REQUIRED ACTION: Your answer should be the lines below from the one holding "SubprocessRun argv =>" through the one holding "Forall thread_ok (threads a)", copied exactly and with nothing else.

DATA EXTRACT:
^^^^

(** A thread as the methods create it: a worker carries the path chosen in
    the dialog or the stripped text of the pane, with the callback of the
    method that built it. *)
Definition thread_ok (t : thread) : Prop :=
  match t with
  | Worker (LoadTask file_path) callback =>
      file_path <> "" /\ callback = Some LoadOnComplete
  | Worker (SubmitTask raw_text) callback =>
      stripped raw_text /\ callback = Some SubmitOnComplete
  | RecordMicrophone _ => True
  end.

(** A queued callback receives the kind of value it unpacks; for a review,
    [matches] is what [tool.check] returned for [raw_text], and [corrected]
    is [None] exactly when there is no match and otherwise the string
    [tool.correct] returned for the same [raw_text]. *)
Definition callback_ok {E : Env} (c : handler * value E) : Prop :=
  match c with
  | (LoadOnComplete, Text _) => True
  | (SubmitOnComplete, Review matches corrected raw_text) =>
      (matches = [] <-> corrected = None) /\ stripped raw_text
      /\ tool_check E raw_text = Ok matches
      /\ match corrected with
         | Some c => tool_correct E raw_text = Ok c
         | None => True
         end
  | _ => False
  end.

(** A call as the program makes it: the grammar engine gets stripped text,
    the only process is ffmpeg on a path whose extension is not [.wav], and a
    file is opened only when its extension is [.wav]. *)
Definition effect_ok (E : Env) (e : effect) : Prop :=
  match e with
  | CheckCall text | CorrectCall text => stripped text
  | SubprocessRun argv =>
      exists file_path,
        file_path <> ""
        /\ wav_spelling (snd (splitext E file_path)) = false
        /\ argv = ffmpeg_args file_path
  | OpenRead path =>
      path <> "" /\ wav_spelling (snd (splitext E path)) = true
  | _ => True
  end.

Definition app_ok {E : Env} (a : App E) : Prop :=
  Forall thread_ok (threads a)
  /\ Forall callback_ok (after_queue a)
  /\ Forall (effect_ok E) (trace a).

(** The look of the record button for a value of the flag. *)
Definition label_for (recording : bool) : string * string :=
  if recording then ("sunken", "red") else ("raised", "lightgray").

(** The user editing the input pane, or emptying both panes with Reset or
    Write Text. *)
Definition is_edit (ev : event) : bool :=
  match ev with
  | Typing _ | ClickReset | ClickWrite => true
  | _ => false
  end.

(** [c] does not occur in [s]. *)
Fixpoint no_char (c : ascii) (s : string) : bool :=
  match s with
  | EmptyString => true
  | String x s' => negb (Ascii.eqb x c) && no_char c s'
  end.

(** Empty, or made of dots only. *)
Fixpoint all_dots (s : string) : bool :=
  match s with
  | EmptyString => true
  | String x s' => Ascii.eqb x "." && all_dots s'
  end.

(** The last character of a string. *)
Fixpoint last_char (s : string) : option ascii :=
  match s with
  | EmptyString => None
  | String c s' =>
      match last_char s' with
      | None => Some c
      | Some d => Some d
      end
  end.

(** [c] is [os.sep] or [os.altsep]. *)
Definition is_separator (E : Env) (c : ascii) : bool :=
  Ascii.eqb c (os_sep E)
  || match os_altsep E with
     | Some d => Ascii.eqb c d
     | None => false
     end.

(** What may come before a file name: nothing, or something that ends with
    a separator. *)
Definition ends_directory (E : Env) (pre : string) : bool :=
  match last_char pre with
  | None => true
  | Some c => is_separator E c
  end.

(** *** The extension of a path, said without indices

    What "the extension of the path" means, independently of
    [os.path.splitext]'s index arithmetic: take the file name (what follows
    the last separator), drop its leading dots, and keep what starts at the
    last dot that is left, or nothing when no dot is left. *)

Fixpoint has_separator (E : Env) (s : string) : bool :=
  match s with
  | EmptyString => false
  | String c s' => is_separator E c || has_separator E s'
  end.

Fixpoint file_name (E : Env) (p : string) : string :=
  match p with
  | EmptyString => EmptyString
  | String c s =>
      if has_separator E s then file_name E s
      else if is_separator E c then s
      else p
  end.

Fixpoint lstrip_dots (s : string) : string :=
  match s with
  | EmptyString => EmptyString
  | String c s' => if Ascii.eqb c "." then lstrip_dots s' else s
  end.

Fixpoint from_last_dot (s : string) : string :=
  match s with
  | EmptyString => EmptyString
  | String c s' =>
      match from_last_dot s' with
      | EmptyString => if Ascii.eqb c "." then s else EmptyString
      | t => t
      end
  end.

Definition path_extension (E : Env) (p : string) : string :=
  from_last_dot (lstrip_dots (file_name E p)).

(** ** A small concrete world

    The recognizer keeps the bytes it was fed, reports an utterance once four
    or more are pending, and transcribes a byte as the character of the same
    code; reading a result empties it.  LanguageTool knows one mistake.  The
    switches say whether the LanguageTool server answers and whether ffmpeg
    can be started; when it starts, ffmpeg exits with status 1 and writes
    nothing. *)

Module Demo.

Definition transcript (pending : bytes) : dict :=
  [("text", string_of_list_ascii (map ascii_of_byte pending))].

Definition audio (s : string) : bytes := map byte_of_ascii (list_ascii_of_string s).

Definition files (path : string) : result bytes :=
  if String.eqb path "hi.wav" then Ok (audio "hi")
  else if String.eqb path "test.wav" then Ok (audio "test")
  else if String.eqb path "err.wav" then Ok (audio "Error: none")
  else Raise ("[Errno 2] No such file or directory: '" ++ path ++ "'").

Definition world (server_up ffmpeg_found : bool) : Env :=
  {| rstate := bytes;
     KaldiRecognizer := [];
     AcceptWaveform := fun r d => (Ok (4 <=? length (r ++ d))%nat, (r ++ d)%list);
     Result := fun r => (transcript r, []);
     FinalResult := fun r => (transcript r, []);
     Match := nat;
     tool_check := fun s =>
       if server_up
       then Ok (if String.eqb s "teh cat" then [0%nat] else [])
       else Raise "LanguageTool server is not running";
     tool_correct := fun s =>
       if server_up
       then Ok (if String.eqb s "teh cat" then "the cat" else s)
       else Raise "LanguageTool server is not running";
     subprocess_run := fun argv =>
       if ffmpeg_found
       then Ok {| returncode := 1; stdout := [] |}
       else Raise "[Errno 2] No such file or directory: 'ffmpeg'";
     open_read := files;
     model_exists := true;
     os_sep := "/";
     os_altsep := None |}.

Definition env : Env := world true true.

End Demo.


(** ** Facts about strings and lists *)

Lemma all_space_app s t :
  all_space (s ++ t) = all_space s && all_space t.
Proof.
  induction s as [|c s IH]; simpl; [reflexivity|].
  rewrite IH. now rewrite andb_assoc.
Qed.

Lemma lstrip_all_space s : all_space s = true -> lstrip s = "".
Proof.
  induction s as [|c s IH]; simpl; [reflexivity|].
  intros H. apply andb_true_iff in H as [Hc Hs].
  rewrite Hc. now apply IH.
Qed.

Lemma lstrip_empty_all_space s : lstrip s = "" -> all_space s = true.
Proof.
  induction s as [|c s IH]; simpl; [reflexivity|].
  destruct (isspace c); [exact IH | discriminate].
Qed.

Lemma rstrip_lstrip_empty s : rstrip (lstrip s) = "" -> lstrip s = "".
Proof.
  induction s as [|c s IH]; simpl; [reflexivity|].
  destruct (isspace c) eqn:Hc; [exact IH|].
  simpl. destruct (rstrip s); [rewrite Hc|]; discriminate.
Qed.

Lemma strip_empty_iff s : strip s = "" <-> all_space s = true.
Proof.
  unfold strip. split.
  - intros H. now apply lstrip_empty_all_space, rstrip_lstrip_empty.
  - intros H. now rewrite (lstrip_all_space s H).
Qed.

Lemma strip_get_empty_iff w : strip (Text_get w) = "" <-> all_space w = true.
Proof.
  rewrite strip_empty_iff. unfold Text_get. rewrite all_space_app.
  change (all_space newline) with true. now rewrite andb_true_r.
Qed.

Lemma truthy_str_false s : truthy_str s = false <-> s = "".
Proof. destruct s; simpl; split; congruence. Qed.

Lemma nth_error_last {A : Type} (l : list A) (x : A) :
  nth_error (l ++ [x]) (length l) = Some x.
Proof. induction l; simpl; auto. Qed.

Lemma replace_thread_last l t r :
  replace_thread (l ++ [t]) (length l) r =
  (l ++ match r with Some t' => [t'] | None => [] end)%list.
Proof.
  induction l as [|x l IH]; simpl.
  - destruct r; reflexivity.
  - now rewrite IH.
Qed.

(** The fuel of [skip_leading_dots] is never what stops the loop: more fuel
    gives the same answer. *)
Lemma skip_leading_dots_fuel p dotIndex : forall fuel extra filenameIndex,
  (Z.to_nat (dotIndex - filenameIndex) <= fuel)%nat ->
  skip_leading_dots (fuel + extra)%nat p filenameIndex dotIndex =
  skip_leading_dots fuel p filenameIndex dotIndex.
Proof.
  induction fuel as [|fuel IH]; intros extra filenameIndex Hfuel.
  - destruct extra as [|extra]; [reflexivity|]. simpl.
    destruct (filenameIndex <? dotIndex) eqn:Hlt; [|reflexivity].
    apply Z.ltb_lt in Hlt. lia.
  - simpl.
    destruct (filenameIndex <? dotIndex) eqn:Hlt; [|reflexivity].
    destruct (negb _); [reflexivity|].
    apply IH. apply Z.ltb_lt in Hlt. lia.
Qed.

Lemma lower_char_dot c : Ascii.eqb (lower_char c) "." = Ascii.eqb c ".".
Proof. destruct c as [[] [] [] [] [] [] [] []]; reflexivity. Qed.

Lemma lower_char_w c : Ascii.eqb (lower_char c) "w" = one_of c "w" "W".
Proof. destruct c as [[] [] [] [] [] [] [] []]; reflexivity. Qed.

Lemma lower_char_a c : Ascii.eqb (lower_char c) "a" = one_of c "a" "A".
Proof. destruct c as [[] [] [] [] [] [] [] []]; reflexivity. Qed.

Lemma lower_char_v c : Ascii.eqb (lower_char c) "v" = one_of c "v" "V".
Proof. destruct c as [[] [] [] [] [] [] [] []]; reflexivity. Qed.

(** Comparing the lowered extension with [".wav"] accepts the sixteen
    spellings of [wav_spelling] and nothing else. *)
Lemma lower_is_wav ext : String.eqb (lower ext) ".wav" = wav_spelling ext.
Proof.
  destruct ext as [|d [|w [|a [|v [|x ext]]]]]; simpl;
    rewrite ?lower_char_dot, ?lower_char_w, ?lower_char_a, ?lower_char_v;
    try reflexivity.
  - now destruct (Ascii.eqb d ".").
  - now destruct (Ascii.eqb d "."), (one_of w "w" "W").
  - now destruct (Ascii.eqb d "."), (one_of w "w" "W"), (one_of a "a" "A").
  - destruct (Ascii.eqb d "."), (one_of w "w" "W"), (one_of a "a" "A"),
      (one_of v "v" "V"); reflexivity.
  - destruct (Ascii.eqb d "."), (one_of w "w" "W"), (one_of a "a" "A"),
      (one_of v "v" "V"); reflexivity.
Qed.

(** ** What the file task does, case by case *)

Section FileTask.

Variable E : Env.

Lemma load_task_source_raises file_path (a : App E) e :
  audio_source E file_path = Raise e ->
  load_audio_file_task E file_path a =
  (Ok ("Error: " ++ e), log E (source_call E file_path) a).
Proof.
  unfold audio_source, source_call, load_audio_file_task, try_except, bind,
    call_subprocess_run, call_open_read, modify, lift, ret.
  rewrite lower_is_wav.
  destruct (wav_spelling _); simpl.
  - intros ->. reflexivity.
  - destruct (subprocess_run E _); [discriminate|].
    intros [= ->]. reflexivity.
Qed.

Lemma load_task_source_ok file_path (a : App E) data :
  audio_source E file_path = Ok data ->
  load_audio_file_task E file_path a =
  let a1 := log E (AcceptCall data) (log E (source_call E file_path) a) in
  match AcceptWaveform E (recognizer a) data with
  | (Raise e, r) => (Ok ("Error: " ++ e), with_recognizer E r a1)
  | (Ok false, r) => (Ok "", with_recognizer E r a1)
  | (Ok true, r) =>
      (Ok (dict_get (fst (Result E r)) "text" ""),
       with_recognizer E (snd (Result E r))
         (log E ResultCall (with_recognizer E r a1)))
  end.
Proof.
  unfold audio_source, source_call, load_audio_file_task, try_except, bind,
    call_subprocess_run, call_open_read, call_AcceptWaveform, call_Result,
    modify, lift, ret.
  rewrite lower_is_wav.
  destruct (wav_spelling _); simpl.
  - intros ->. simpl.
    destruct (AcceptWaveform E (recognizer a) data) as [[[|]|e] r]; simpl;
      try reflexivity.
    destruct (Result E r); reflexivity.
  - destruct (subprocess_run E _) as [process|]; [|discriminate].
    intros [= <-]. simpl.
    destruct (AcceptWaveform E (recognizer a) (stdout process)) as [[[|]|e] r];
      simpl; try reflexivity.
    destruct (Result E r); reflexivity.
Qed.

(** The task never raises: it always returns a string. *)
Lemma load_task_returns file_path (a : App E) :
  exists text, fst (load_audio_file_task E file_path a) = Ok text.
Proof.
  destruct (audio_source E file_path) as [data|e] eqn:Hsrc.
  - rewrite (load_task_source_ok _ _ _ Hsrc). cbv zeta.
    destruct (AcceptWaveform E (recognizer a) data) as [[[|]|e] r]; simpl; eauto.
  - rewrite (load_task_source_raises _ _ _ Hsrc). simpl. eauto.
Qed.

^^^^

EXERCISE SOLUTION:
  | SubprocessRun argv =>
      exists file_path,
        file_path <> ""
        /\ wav_spelling (snd (splitext E file_path)) = false
        /\ argv = ffmpeg_args file_path
  | OpenRead path =>
      path <> "" /\ wav_spelling (snd (splitext E path)) = true
  | _ => True
  end.

Definition app_ok {E : Env} (a : App E) : Prop :=
  Forall thread_ok (threads a)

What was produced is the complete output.